Serba-serbi Seni di Ruang Publik

Oleh Adi Permana

Editor Adi Permana


BANDUNG, itb.ac.id--Diskusi karya seni di ruang publik secara menarik dikupas dalam acara pameran seni rupa bertajuk “Poros”, Kamis (26/8/2021) oleh Galeri Nasional Indonesia. Acara ini dihadiri oleh beberapa kurator pameran seperti, Suwarno Wisetrotomo, Asikin Hasan, dan Rizki A. Zaelani. Pengajar FSRD ITB Budi Adi Nugroho juga berkesempatan untuk ikut andil dalam diskusi tersebut.

Ruang publik adalah ruang terbuka, semi terutup, dan tertutup yang dapat diakses publik seminimal mungkin. Karya seni di ruang publik adalah karya seni yang menggunakan beragam jenis material yang sejak awal dirancang dan ditempatkan di luar ruang pamer (galeri dan museum).

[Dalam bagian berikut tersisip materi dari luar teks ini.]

(* ===== verification/Errors.v ===== *)
(** Model of src/util/error.c, with the panic functions that end the process, and the
    error codes of include/tinydb.h. *)
From Stdlib Require Import ZArith Lia String.
From stdpp Require Import base numbers option list.
From S2P Require Import Prelude CString Double Fields.

Inductive ErrorCode : Type :=
  | SUCCESS
  | ERR_PARSE_SYNTAX
  | ERR_PARSE_UNEXPECTED_TOKEN
  | ERR_PARSE_UNTERMINATED_STRING
  | ERR_PARSE_INVALID_NUMBER
  | ERR_PARSE_INVALID_IDENTIFIER
  | ERR_EXEC_TABLE_NOT_FOUND
  | ERR_EXEC_COLUMN_NOT_FOUND
  | ERR_EXEC_DUPLICATE_COLUMN
  | ERR_EXEC_TYPE_MISMATCH
  | ERR_EXEC_NOT_NULL_VIOLATION
  | ERR_EXEC_CONSTRAINT_VIOLATION
  | ERR_EXEC_FOREIGN_KEY_VIOLATION
  | ERR_EXEC_UNIQUE_VIOLATION
  | ERR_TX_ALREADY_ACTIVE
  | ERR_TX_NOT_ACTIVE
  | ERR_TX_LOCK_TIMEOUT
  | ERR_TX_DEADLOCK
  | ERR_TX_ROLLBACK
  | ERR_STORAGE_IO
  | ERR_STORAGE_CORRUPT
  | ERR_STORAGE_FULL
  | ERR_STORAGE_PERMISSION
  | ERR_STORAGE_NOT_FOUND
  | ERR_PROTO_INVALID_REQUEST
  | ERR_PROTO_CONNECTION_CLOSED
  | ERR_PROTO_TIMEOUT
  | ERR_INTERNAL
  | ERR_OUT_OF_MEMORY
  | ERR_ASSERTION_FAILED.

#[export] Instance ErrorCode_eq_dec : EqDecision ErrorCode.
Proof. solve_decision. Defined.

(** The int behind a code. *)
Definition error_code (code : ErrorCode) : Z :=
  match code with
  | SUCCESS => 0
  | ERR_PARSE_SYNTAX => 1000
  | ERR_PARSE_UNEXPECTED_TOKEN => 1001
  | ERR_PARSE_UNTERMINATED_STRING => 1002
  | ERR_PARSE_INVALID_NUMBER => 1003
  | ERR_PARSE_INVALID_IDENTIFIER => 1004
  | ERR_EXEC_TABLE_NOT_FOUND => 2000
  | ERR_EXEC_COLUMN_NOT_FOUND => 2001
  | ERR_EXEC_DUPLICATE_COLUMN => 2002
  | ERR_EXEC_TYPE_MISMATCH => 2003
  | ERR_EXEC_NOT_NULL_VIOLATION => 2004
  | ERR_EXEC_CONSTRAINT_VIOLATION => 2005
  | ERR_EXEC_FOREIGN_KEY_VIOLATION => 2006
  | ERR_EXEC_UNIQUE_VIOLATION => 2007
  | ERR_TX_ALREADY_ACTIVE => 3000
  | ERR_TX_NOT_ACTIVE => 3001
  | ERR_TX_LOCK_TIMEOUT => 3002
  | ERR_TX_DEADLOCK => 3003
  | ERR_TX_ROLLBACK => 3004
  | ERR_STORAGE_IO => 4000
  | ERR_STORAGE_CORRUPT => 4001
  | ERR_STORAGE_FULL => 4002
  | ERR_STORAGE_PERMISSION => 4003
  | ERR_STORAGE_NOT_FOUND => 4004
  | ERR_PROTO_INVALID_REQUEST => 5000
  | ERR_PROTO_CONNECTION_CLOSED => 5001
  | ERR_PROTO_TIMEOUT => 5002
  | ERR_INTERNAL => 9000
  | ERR_OUT_OF_MEMORY => 9001
  | ERR_ASSERTION_FAILED => 9002
  end.

(** The default branch of the switch is for ints that are no code. *)
Definition error_code_to_string (code : ErrorCode) : list Z :=
  match code with
  | SUCCESS => zstr "Success"
  | ERR_PARSE_SYNTAX => zstr "Syntax error"
  | ERR_PARSE_UNEXPECTED_TOKEN => zstr "Unexpected token"
  | ERR_PARSE_UNTERMINATED_STRING => zstr "Unterminated string"
  | ERR_PARSE_INVALID_NUMBER => zstr "Invalid number"
  | ERR_PARSE_INVALID_IDENTIFIER => zstr "Invalid identifier"
  | ERR_EXEC_TABLE_NOT_FOUND => zstr "Table not found"
  | ERR_EXEC_COLUMN_NOT_FOUND => zstr "Column not found"
  | ERR_EXEC_DUPLICATE_COLUMN => zstr "Duplicate column name"
  | ERR_EXEC_TYPE_MISMATCH => zstr "Type mismatch"
  | ERR_EXEC_NOT_NULL_VIOLATION => zstr "NOT NULL constraint violation"
  | ERR_EXEC_CONSTRAINT_VIOLATION => zstr "Constraint violation"
  | ERR_EXEC_FOREIGN_KEY_VIOLATION => zstr "Foreign key violation"
  | ERR_EXEC_UNIQUE_VIOLATION => zstr "UNIQUE constraint violation"
  | ERR_TX_ALREADY_ACTIVE => zstr "Transaction already active"
  | ERR_TX_NOT_ACTIVE => zstr "No active transaction"
  | ERR_TX_LOCK_TIMEOUT => zstr "Lock timeout"
  | ERR_TX_DEADLOCK => zstr "Deadlock detected"
  | ERR_TX_ROLLBACK => zstr "Transaction rolled back"
  | ERR_STORAGE_IO => zstr "I/O error"
  | ERR_STORAGE_CORRUPT => zstr "Database file corrupt"
  | ERR_STORAGE_FULL => zstr "Database file full"
  | ERR_STORAGE_PERMISSION => zstr "Permission denied"
  | ERR_STORAGE_NOT_FOUND => zstr "File not found"
  | ERR_PROTO_INVALID_REQUEST => zstr "Invalid request"
  | ERR_PROTO_CONNECTION_CLOSED => zstr "Connection closed"
  | ERR_PROTO_TIMEOUT => zstr "Protocol timeout"
  | ERR_INTERNAL => zstr "Internal error"
  | ERR_OUT_OF_MEMORY => zstr "Out of memory"
  | ERR_ASSERTION_FAILED => zstr "Assertion failed"
  end.

Definition all_codes : list ErrorCode :=
  [SUCCESS; ERR_PARSE_SYNTAX; ERR_PARSE_UNEXPECTED_TOKEN; ERR_PARSE_UNTERMINATED_STRING;
   ERR_PARSE_INVALID_NUMBER; ERR_PARSE_INVALID_IDENTIFIER; ERR_EXEC_TABLE_NOT_FOUND;
   ERR_EXEC_COLUMN_NOT_FOUND; ERR_EXEC_DUPLICATE_COLUMN; ERR_EXEC_TYPE_MISMATCH;
   ERR_EXEC_NOT_NULL_VIOLATION; ERR_EXEC_CONSTRAINT_VIOLATION; ERR_EXEC_FOREIGN_KEY_VIOLATION;
   ERR_EXEC_UNIQUE_VIOLATION; ERR_TX_ALREADY_ACTIVE; ERR_TX_NOT_ACTIVE; ERR_TX_LOCK_TIMEOUT;
   ERR_TX_DEADLOCK; ERR_TX_ROLLBACK; ERR_STORAGE_IO; ERR_STORAGE_CORRUPT; ERR_STORAGE_FULL;
   ERR_STORAGE_PERMISSION; ERR_STORAGE_NOT_FOUND; ERR_PROTO_INVALID_REQUEST;
   ERR_PROTO_CONNECTION_CLOSED; ERR_PROTO_TIMEOUT; ERR_INTERNAL; ERR_OUT_OF_MEMORY;
   ERR_ASSERTION_FAILED].

(** ** Error objects *)

Record Error : Type := mkError {
  err_code : ErrorCode;
  err_message : list Z;
  err_context : list Z }.

Section errors.
(** What the two arrays of a malloc'ed Error hold. *)
Variables (mem_message mem_context : list Z).

Definition error_create (code : ErrorCode) (message : option (list Z)) : outcome Error :=
  let* msg := match message with
              | Some m => let* d := strncpy mem_message 0 m 255 in buf_write 255 [0] d
              | None => buf_write 0 [0] mem_message
              end in
  let* ctx := buf_write 0 [0] mem_context in
  Done (mkError code msg ctx).

(** vsnprintf of a formatted text into an array of [n] bytes: cut to n - 1, then
    the terminator. *)
Definition vsnprintf (buf : list Z) (n : nat) (formatted : list Z) : outcome (list Z) :=
  buf_write 0 (take (n - 1) formatted ++ [0]) buf.

(** The text that [fmt] and the arguments format to; None for a NULL [fmt]. *)
Definition error_create_f (code : ErrorCode) (formatted : option (list Z)) : outcome Error :=
  let* err := error_create code None in
  match formatted with
  | Some f => let* msg := vsnprintf (err_message err) 256 f in Done (mkError code msg (err_context err))
  | None => Done err
  end.

Definition error_wrap (cause : Error) (formatted : option (list Z)) : outcome Error :=
  let* err := error_create (err_code cause) (Some (err_message cause)) in
  match formatted with
  | Some f => let* ctx := vsnprintf (err_context err) 256 f in Done (mkError (err_code err) (err_message err) ctx)
  | None => Done err
  end.

Definition error_is (err : option Error) (code : ErrorCode) : bool :=
  match err with Some e => bool_decide (err_code e = code) | None => false end.
End errors.

(** ** Panics *)

Inductive PanicType : Type :=
  | PANIC_NONE
  | PANIC_IO_ERROR
  | PANIC_CORRUPTION
  | PANIC_OUT_OF_MEMORY
  | PANIC_ASSERTION.

(** Strings are their text, None is NULL. *)
Record PanicInfo : Type := mkPanicInfo {
  panic_type : PanicType;
  panic_message : option (list Z);
  panic_file : option (list Z);
  panic_line : Z }.

Definition g_panic_start : PanicInfo := mkPanicInfo PANIC_NONE None None 0.

(** How the process ends: abort() or exit(status). *)
Inductive Exit : Type := Aborted | Exited (status : Z).

(** The end of the process: what went to stderr, g_panic then, and the exit.
    [debug] is the build flag; [formatted] is None for a NULL format. *)
Record Panicked : Type := mkPanicked { p_stderr : list Z; p_info : PanicInfo; p_exit : Exit }.

Definition panic_exit (debug : bool) : Exit := if debug then Aborted else Exited 1.

Definition panic_at (debug : bool) (file : list Z) (line : Z) (formatted : option (list Z)) : Panicked :=
  let place := zstr " at " ++ file ++ zstr ":" ++ print_int line ++ [10] in
  match formatted with
  | Some f =>
      let message := take 255 f in
      mkPanicked (zstr "PANIC: " ++ message ++ place)
        (mkPanicInfo PANIC_ASSERTION (Some message) (Some file) line) (panic_exit debug)
  | None =>
      mkPanicked (zstr "PANIC" ++ place)
        (mkPanicInfo PANIC_ASSERTION (Some (zstr "Unknown panic")) (Some file) line) (panic_exit debug)
  end.

Definition panic (debug : bool) (g : PanicInfo) (formatted : option (list Z)) : Panicked :=
  match formatted with
  | Some f =>
      let message := take 255 f in
      mkPanicked (zstr "PANIC: " ++ message ++ [10])
        (mkPanicInfo PANIC_ASSERTION (Some message) (panic_file g) (panic_line g)) (panic_exit debug)
  | None =>
      mkPanicked [] (mkPanicInfo PANIC_ASSERTION (panic_message g) (panic_file g) (panic_line g))
        (panic_exit debug)
  end.

Definition panic_clear : PanicInfo := g_panic_start.

(** ** Theorems *)

Lemma all_codes_complete c : c ∈ all_codes.
Proof. destruct c; unfold all_codes; repeat (first [by left | right]). Qed.

(** Codes differ as ints and as texts. *)
Lemma error_code_inj : Inj (=) (=) error_code.
Proof. intros a b. destruct a, b; vm_compute; congruence. Qed.

Lemma error_code_to_string_inj : Inj (=) (=) error_code_to_string.
Proof. intros a b. destruct a, b; vm_compute; congruence. Qed.

(** The message of an error is the text it was created with, cut to 255 bytes, and
    the array is terminated; wrapping keeps code and message and adds the context. *)
Lemma error_create_ok mm mc code m s :
  length mm = 256%nat -> length mc = 256%nat -> cstr m s ->
  exists e, error_create mm mc code (Some m) = Done e /\ err_code e = code /\
    text (err_message e) = take 255 s /\ 0 ∈ err_message e /\ text (err_context e) = [] /\
    length (err_message e) = 256%nat /\ length (err_context e) = 256%nat.
Proof.
  intros Hm Hc Hs. unfold error_create, strncpy. rewrite (strncpy_bytes_cstr _ _ _ Hs), bind_Done.
  set (t := take 255 s). set (r := replicate (255 - length t) 0).
  assert (length (t ++ r) = 255%nat) as Hl
    by (unfold r, t; rewrite length_app, length_replicate, length_take; lia).
  pose proof (buf_write_app [] (t ++ r) mm ltac:(lia)) as E. cbn [app] in E.
  change (len []) with 0 in E. rewrite E, bind_Done.
  replace 255 with (len (t ++ r)) by lia.
  rewrite buf_write_app, bind_Done by (rewrite length_drop; simpl; lia). rewrite drop_drop, Hl.
  pose proof (buf_write_app [] [0] mc ltac:(simpl; lia)) as E2. cbn [app] in E2.
  change (len []) with 0 in E2. rewrite E2, bind_Done.
  eexists. split; [done|]. cbn [err_code err_message err_context]. rewrite drop_ge by (simpl; lia). split_and!; try done.
  - assert (pad 256 s = t ++ replicate (256 - length t) 0) as Hp by done.
    assert (cstr (((t ++ r) ++ [0]) ++ []) t) as Hct.
    { rewrite app_nil_r. unfold r. rewrite <- app_assoc. split.
      - destruct (255 - length t)%nat as [|k]; [by exists []|]. by exists (replicate k 0 ++ [0]).
      - intros Hin. apply (proj2 Hs). unfold t in Hin. rewrite <- (take_drop 255 s). apply elem_of_app. by left. }
    by apply cstr_text.
  - rewrite !elem_of_app. left. right. by left.
  - rewrite !app_nil_r, !length_app in *. simpl. lia.
  - simpl. rewrite length_drop. lia.
Qed.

Karya seni yang sering kita lihat di ruang publik adalah patung. Suwarno Wisetrotomo mencoba mengungkap persoalan yang ada di balik keindahan monumen dan patung yang sering dijumpai tersebut.

Patung dirgantara atau kerap disebut patung pancoran hadir atas kebijakan Presiden RI pertama Ir. Soekarno di tengah situasi negara saat itu yang sulit. Walaupun demikian, dia ingin menghadirkannya sebagai penanda tempat dan membuktikan keberadaan diri dalam gelanggang dunia yang luas melalui karya seni. Melihat monumen ini merepresentasikan kebangsaan/semangat/kejelataan rakyat indonesia zaman dulu.

*Di sebelah kanan gambar merupakan patung Jenderal Soedirman karya Hendra Gunawan di Jalan Malioboro yang diciptakan sebagai karya seni bukan sebagai monumen. Sedangkan sebelah kiri adalah Patung Jenderal Soedirman karya Sunaryo di Jalan Thamrin yang dihasratkan sebagai monumen.

“Tidak semua karya seni rupa di ruang publik memliki pertautan dengan sejarah nasional. Tetapi aspek kepublikan itu penting diperhatikan, setidaknya terdapat aspek “partisipasi warga negara” dalam ikut menandai suatu ruang publik,” jelas Suwarno.

Melanjutkan Suwarno, Kurator Pameran Asikin Hasan mencoba menjelaskan sisi positif dari persoalan di balik karya seni ruang publik. Sepanjang 60 tahun pembuatan monumen di Indonesia, seringkali dijumpai kontroversi, perbedaan pendapat, dan perdebatan. Tetapi menurutnya, di satu sisi menarik karena ruang publik itu sebagai ruang terjadinya demokratisasi, setiap orang bisa berpendapat.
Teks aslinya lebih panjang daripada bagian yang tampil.